An exact copy of the lines from the one containing "e ∈ es -> t < claim_time" through the end of the material is all that is wanted; transcribe only those.

**DATA EXTRACT:**

════

Lemma outbox_void id at_ : keeps same_outbox (voidAuthorizedPayment env id at_).
Proof. unfold voidAuthorizedPayment. keeps_outbox. Qed.

Lemma outbox_effects src at_ : keeps same_outbox (applyCompensationEffects env src at_).
Proof.
  apply keeps_bind; [apply _| |intros _]; case_match;
    auto using outbox_release, outbox_void; apply keeps_ret; apply _.
Qed.

Lemma outbox_validate id st : keeps same_outbox (lock_and_validate env id st).
Proof. unfold lock_and_validate, lockOrderStatusForUpdate. keeps_outbox. Qed.

Lemma outbox_update_status l id st at_ : keeps same_outbox (update_status_checked env l id st at_).
Proof. unfold update_status_checked. keeps_outbox. Qed.

Lemma outbox_insert_checked m o : keeps same_outbox (insert_order_checked env m o).
Proof.
  intros s u s' (cur & _ & _ & _ & E)%insert_checked_inv%insert_order_row_ok.
  unfold same_outbox. by rewrite E.
Qed.

End Frames.

(** An event of its row's message id, whichever column it was read from. *)
Lemma scan_named env r e' :
  pg_unmarshal env (out_payload r) = Ok e' -> Event_MessageID e' = out_message_id r ->
  row_named env r.
Proof.
  intros Hu Hid e. unfold scanOutboxEvent. destruct (String.eqb (out_payload r) "").
  - intros [= <-]. apply envelope_fields.
  - rewrite Hu. intros [= <-]. rewrite (proj1 (envelope_fields _)). simpl. rewrite Hid.
    unfold or_else. by destruct (String.eqb (out_message_id r) "").
Qed.

(** The event inserted has a new id. *)
Lemma outbox_added env ev p db u d :
  pg_marshal env ev = Ok p -> insert_outbox_row env ev p db = Ok (u, d) -> outbox_step env db d.
Proof.
  intros Em H. unfold insert_outbox_row in H.
  destruct (pg_jsonb env p) as [p'|] eqn:Ej; [|done]. destruct (existsb _ _) eqn:Ex; [done|].
  destruct (t_orders _ !! _); [|done]. injection H as _ <-. eapply outbox_add; [done| |].
  - apply Forall_forall. intros r Hin E. apply not_true_iff_false in Ex. apply Ex.
    apply existsb_exists. exists r. rewrite list_elem_of_In in Hin. split; [done|].
    by apply String.eqb_eq.
  - intros Hc. destruct (pg_unmarshal env p') as [e'|e0] eqn:Eu.
    + by apply (scan_named env _ e'); [|apply (Hc _ _ _ _ Em Ej Eu)].
    + intros e. unfold scanOutboxEvent. simpl. destruct (String.eqb p' "").
      * intros [= <-]. by rewrite (proj1 (envelope_fields _)).
      * by rewrite Eu.
Qed.

Lemma outbox_insert env ev : keeps (outbox_steps env) (insertOutboxEvent (without_faults env) ev).
Proof.
  intros s u s'. unfold insertOutboxEvent. simpl.
  destruct (pg_marshal env (WithEnvelopeDefaults ev)) as [p|] eqn:Em; [|done].
  intros H%annotate_ok_inv%call_ok_inv. apply outbox_step_once.
  exact (outbox_added env _ _ _ _ _ Em H).
Qed.

Lemma outbox_transaction env op :
  transactional op = true -> keeps (outbox_steps env) (pg_run (without_faults env) op).
Proof.
  destruct op; intros Ht; try done; simpl; try (apply keeps_discard; [apply _|]);
    apply keeps_transaction;
    repeat first
      [ apply outbox_insert
      | apply keeps_same_outbox; solve
          [ auto using outbox_get, outbox_audit, outbox_items, outbox_idempotency, outbox_merchant,
              outbox_release, outbox_void, outbox_effects, outbox_validate, outbox_update_status,
              outbox_insert_checked
          | apply keeps_for_collect; [apply _|]; intros; apply outbox_reserve_line
          | keeps_outbox ]
      | keeps_step ].
Qed.

(** ** Claims *)

Lemma unique_key {A B} (f : A -> B) l x y :
  NoDup (map f l) -> x ∈ l -> y ∈ l -> f x = f y -> x = y.
Proof.
  induction l as [|a l IH]; simpl; [by intros _ ?%elem_of_nil|]. intros [Ha Hl]%NoDup_cons Hx Hy E.
  apply elem_of_cons in Hx as [->|Hx]; apply elem_of_cons in Hy as [->|Hy]; [done| | |auto].
  - destruct Ha. rewrite E. by apply list_elem_of_fmap_2.
  - destruct Ha. rewrite <- E. by apply list_elem_of_fmap_2.
Qed.

Section Claims.
Variable env : PgEnv.
Context {Hord : PgOrdering env}.

Lemma picked_claimable limit now db r :
  r ∈ picked_rows env limit now db -> r ∈ t_outbox_events db /\ row_claimable now r = true.
Proof.
  intros Hr. unfold picked_rows in Hr. apply elem_of_take in Hr as (i & Hr & _).
  apply list_elem_of_lookup_2 in Hr. rewrite (proj1 (pg_sorted_rows _)) in Hr.
  apply list_elem_of_filter in Hr as [? ?]. done.
Qed.

(** With unique message ids, the rows an id picks are the picked rows. *)
Lemma is_picked_spec limit now db r :
  NoDup (map out_message_id (t_outbox_events db)) -> r ∈ t_outbox_events db ->
  is_picked env limit now db r = true <-> r ∈ picked_rows env limit now db.
Proof.
  intros Hu Hr. unfold is_picked. rewrite existsb_exists. split.
  - intros (p & Hp%list_elem_of_In & E%String.eqb_eq).
    destruct (picked_claimable _ _ _ _ Hp) as [Hin _].
    by rewrite <- (unique_key out_message_id _ p r Hu Hin Hr E).
  - intros Hp. exists r. rewrite <- list_elem_of_In, String.eqb_eq. done.
Qed.

Lemma claim_keeps limit now db rows db' :
  claim_rows env limit now db = Ok (rows, db') -> outbox_steps env db db'.
Proof.
  intros [= _ <-] Hc Hok. apply outbox_step_once; [|done..].
  eapply outbox_map; [done|]. intros r Hr. simpl.
  destruct (is_picked env limit now db r) eqn:Ep; [|done].
  apply is_picked_spec in Ep; [|apply Hok|done]. apply picked_claimable in Ep as [_ Hcl].
  split_and!; [done..|]. intros t. unfold row_blocked, row_claimable, set_claim, AddD, second in *. simpl.
  destruct (out_published_at r); [done|]. destruct (out_claimed_until r); [|done]. lia.
Qed.

Lemma mark_keeps id at_ db n db' :
  mark_published id at_ db = Ok (n, db') -> outbox_steps env db db'.
Proof.
  intros [= _ <-]. apply outbox_step_once. eapply outbox_map; [done|]. intros r _.
  unfold mark_row. destruct (_ && _); done.
Qed.

Lemma claim_always limit c :
  outbox_steps env (conn_db c) (conn_db (snd (PgStore_PendingOutboxEvents (without_faults env) limit c))).
Proof.
  unfold PgStore_PendingOutboxEvents, bind, annotate, call. simpl.
  set (now := timestamptz _). set (l := if _ <=? _ then _ else _).
  pose proof (claim_keeps l now (conn_db c) _ _ eq_refl) as H.
  destruct (scan_events _ _); exact H.
Qed.

Lemma outbox_run_steps op c :
  outbox_steps env (conn_db c) (conn_db (snd (pg_run env op c))).
Proof.
  apply pg_run_keeps; [apply _|apply outbox_transaction|].
  destruct op; intros Ht; try done; simpl.
  - pose proof (claim_always limit c) as H. unfold discard, bind, ret.
    by destruct (PgStore_PendingOutboxEvents _ limit c) as [[] ?].
  - unfold PgStore_MarkOutboxPublished, bind, annotate, call. simpl.
    pose proof (mark_keeps id at_ (conn_db c) _ _ eq_refl) as H.
    destruct (_ =? 0); exact H.
  - apply outbox_step_once, outbox_same.
    unfold PgStore_RecordInboxMessage, discard, bind, annotate, call, insert_inbox_row. simpl.
    by destruct (t_inbox_messages (conn_db c) !! _).
  - by apply outbox_step_once, outbox_same.
Qed.

Lemma outbox_runs_steps ops c : outbox_steps env (conn_db c) (conn_db (pg_runs env ops c)).
Proof.
  revert c. induction ops as [|op ops IH]; intros c; [reflexivity|].
  etrans; [apply (outbox_run_steps op)|apply IH].
Qed.

Definition claim_limit (limit : Z) : Z := if limit <=? 0 then 100 else limit.

Definition claim_time (c : Conn) : Time := timestamptz (pg_now env (conn_calls c)).

Lemma scan_events_ids rows es :
  Forall (row_named env) rows -> scan_events env rows = Ok es ->
  map Event_MessageID es = map out_message_id rows.
Proof.
  intros Hn. revert es. induction Hn as [|r rows Hr _ IH]; intros es; simpl; [by intros [= <-]|].
  destruct (scanOutboxEvent env r) as [e|] eqn:Es; [|done].
  destruct (scan_events env rows) as [es'|]; [|done]. intros [= <-]. simpl.
  by rewrite (proj1 (envelope_fields e)), (Hr _ Es), (IH es').
Qed.

(** The rows of a successful claim. *)
Lemma claim_run limit c es c' :
  PgStore_PendingOutboxEvents env limit c = (Ok es, c') ->
  exists rows,
    claim_rows env (claim_limit limit) (claim_time c) (conn_db c) = Ok (rows, conn_db c')
    /\ scan_events env rows = Ok es.
Proof.
  intros (rows & s1 & H1%annotate_ok_inv%call_ok_inv & H2)%bind_ok_inv.
  exists rows. destruct (scan_events env rows) as [es'|] eqn:E; [|done].
  apply bind_ok_inv in H2 as ([] & s2 & [_ E2]%annotate_ok_inv%query_ok_inv & [= <- <-]).
  by rewrite E2.
Qed.

Lemma nodup_outbox db : outbox_ok env db -> NoDup (t_outbox_events db).
Proof. intros [Hu _]. by eapply NoDup_fmap_1. Qed.

Lemma picked_nodup limit now db : outbox_ok env db -> NoDup (picked_rows env limit now db).
Proof.
  intros Hok. unfold picked_rows.
  apply (sublist_NoDup _ (pg_by_occurred_at env
           (filter (fun r => row_claimable now r = true) (t_outbox_events db)))); [|apply sublist_take].
  rewrite (proj1 (pg_sorted_rows _)). by apply NoDup_filter, nodup_outbox.
Qed.

Lemma filter_picked limit now db :
  outbox_ok env db ->
  filter (fun r => is_picked env limit now db r = true) (t_outbox_events db)
  ≡ₚ picked_rows env limit now db.
Proof.
  intros Hok. apply NoDup_Permutation.
  - by apply NoDup_filter, nodup_outbox.
  - by apply picked_nodup.
  - intros r. rewrite list_elem_of_filter. split.
    + intros [Hp Hr]. by apply is_picked_spec in Hp; [|apply Hok|].
    + intros Hp. destruct (picked_claimable _ _ _ _ Hp) as [Hr _]. split; [|done].
      by apply is_picked_spec; [apply Hok|..].
Qed.

(** The message ids a successful claim hands out are those of the picked rows. *)
Lemma claim_ids limit c es c' :
  outbox_ok env (conn_db c) -> PgStore_PendingOutboxEvents env limit c = (Ok es, c') ->
  map Event_MessageID es
  ≡ₚ map out_message_id (picked_rows env (claim_limit limit) (claim_time c) (conn_db c)).
Proof.
  intros Hok (rows & Hc & Hs)%claim_run. injection Hc as <- _.
  assert (Hperm : pg_returning env
     (map (set_claim (claim_time c))
        (filter (fun r => is_picked env (claim_limit limit) (claim_time c) (conn_db c) r = true)
           (t_outbox_events (conn_db c))))
     ≡ₚ map (set_claim (claim_time c))
          (picked_rows env (claim_limit limit) (claim_time c) (conn_db c))).
  { rewrite pg_returned_rows. by apply Permutation_map, filter_picked. }
  apply scan_events_ids in Hs as ->; [by rewrite Hperm, map_map|].
  apply Forall_forall. intros r Hr. rewrite Hperm in Hr.
  apply list_elem_of_fmap in Hr as (r0 & -> & Hr0).
  destruct (picked_claimable _ _ _ _ Hr0) as [Hin _].
  exact (proj1 (Forall_forall _ _) (oo_named _ _ Hok) r0 Hin).
Qed.

(** A claimed message is blocked until its lease ends. *)
Lemma claimed_blocked limit c es c' e t :
  outbox_ok env (conn_db c) -> PgStore_PendingOutboxEvents env limit c = (Ok es, c') ->
  e ∈ es -> t < claim_time c + 30 * second -> message_blocked (Event_MessageID e) t (conn_db c').
Proof.
  intros Hok Hrun He Ht. pose proof (claim_ids _ _ _ _ Hok Hrun) as Hids.
  apply (list_elem_of_fmap_2 Event_MessageID) in He. rewrite Hids in He.
  apply list_elem_of_fmap in He as (p & -> & Hp).
  destruct (picked_claimable _ _ _ _ Hp) as [Hin _].
  apply claim_run in Hrun as (rows & Hc & _). injection Hc as _ <-. simpl.
  set (f := fun r => if is_picked _ _ _ _ r then _ else r).
  assert (Hf : forall r, r ∈ t_outbox_events (conn_db c) -> out_message_id r = out_message_id p ->
                 f r = set_claim (claim_time c) p).
  { intros r Hr E. rewrite (unique_key out_message_id _ r p (oo_unique _ _ Hok) Hr Hin E).
    unfold f. by rewrite (proj2 (is_picked_spec _ _ _ _ (oo_unique _ _ Hok) Hin) Hp). }
  split.
  - exists (f p). split; [by apply list_elem_of_fmap_2|]. by rewrite Hf.
  - intros r (r0 & -> & Hr0)%list_elem_of_fmap E.
    assert (out_message_id (f r0) = out_message_id r0) as E0
      by (unfold f; by destruct (is_picked _ _ _ _ r0)).
    rewrite Hf by (done || congruence). unfold row_blocked, set_claim, AddD. simpl.
    destruct (out_published_at p); [done|]. lia.
Qed.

════

**SOLUTION TO THE EXERCISE:**
  e ∈ es -> t < claim_time c + 30 * second -> message_blocked (Event_MessageID e) t (conn_db c').
Proof.
  intros Hok Hrun He Ht. pose proof (claim_ids _ _ _ _ Hok Hrun) as Hids.
  apply (list_elem_of_fmap_2 Event_MessageID) in He. rewrite Hids in He.
  apply list_elem_of_fmap in He as (p & -> & Hp).
  destruct (picked_claimable _ _ _ _ Hp) as [Hin _].
  apply claim_run in Hrun as (rows & Hc & _). injection Hc as _ <-. simpl.
  set (f := fun r => if is_picked _ _ _ _ r then _ else r).
  assert (Hf : forall r, r ∈ t_outbox_events (conn_db c) -> out_message_id r = out_message_id p ->
                 f r = set_claim (claim_time c) p).
  { intros r Hr E. rewrite (unique_key out_message_id _ r p (oo_unique _ _ Hok) Hr Hin E).
    unfold f. by rewrite (proj2 (is_picked_spec _ _ _ _ (oo_unique _ _ Hok) Hin) Hp). }
  split.
  - exists (f p). split; [by apply list_elem_of_fmap_2|]. by rewrite Hf.
  - intros r (r0 & -> & Hr0)%list_elem_of_fmap E.
    assert (out_message_id (f r0) = out_message_id r0) as E0
      by (unfold f; by destruct (is_picked _ _ _ _ r0)).
    rewrite Hf by (done || congruence). unfold row_blocked, set_claim, AddD. simpl.
    destruct (out_published_at p); [done|]. lia.
Qed.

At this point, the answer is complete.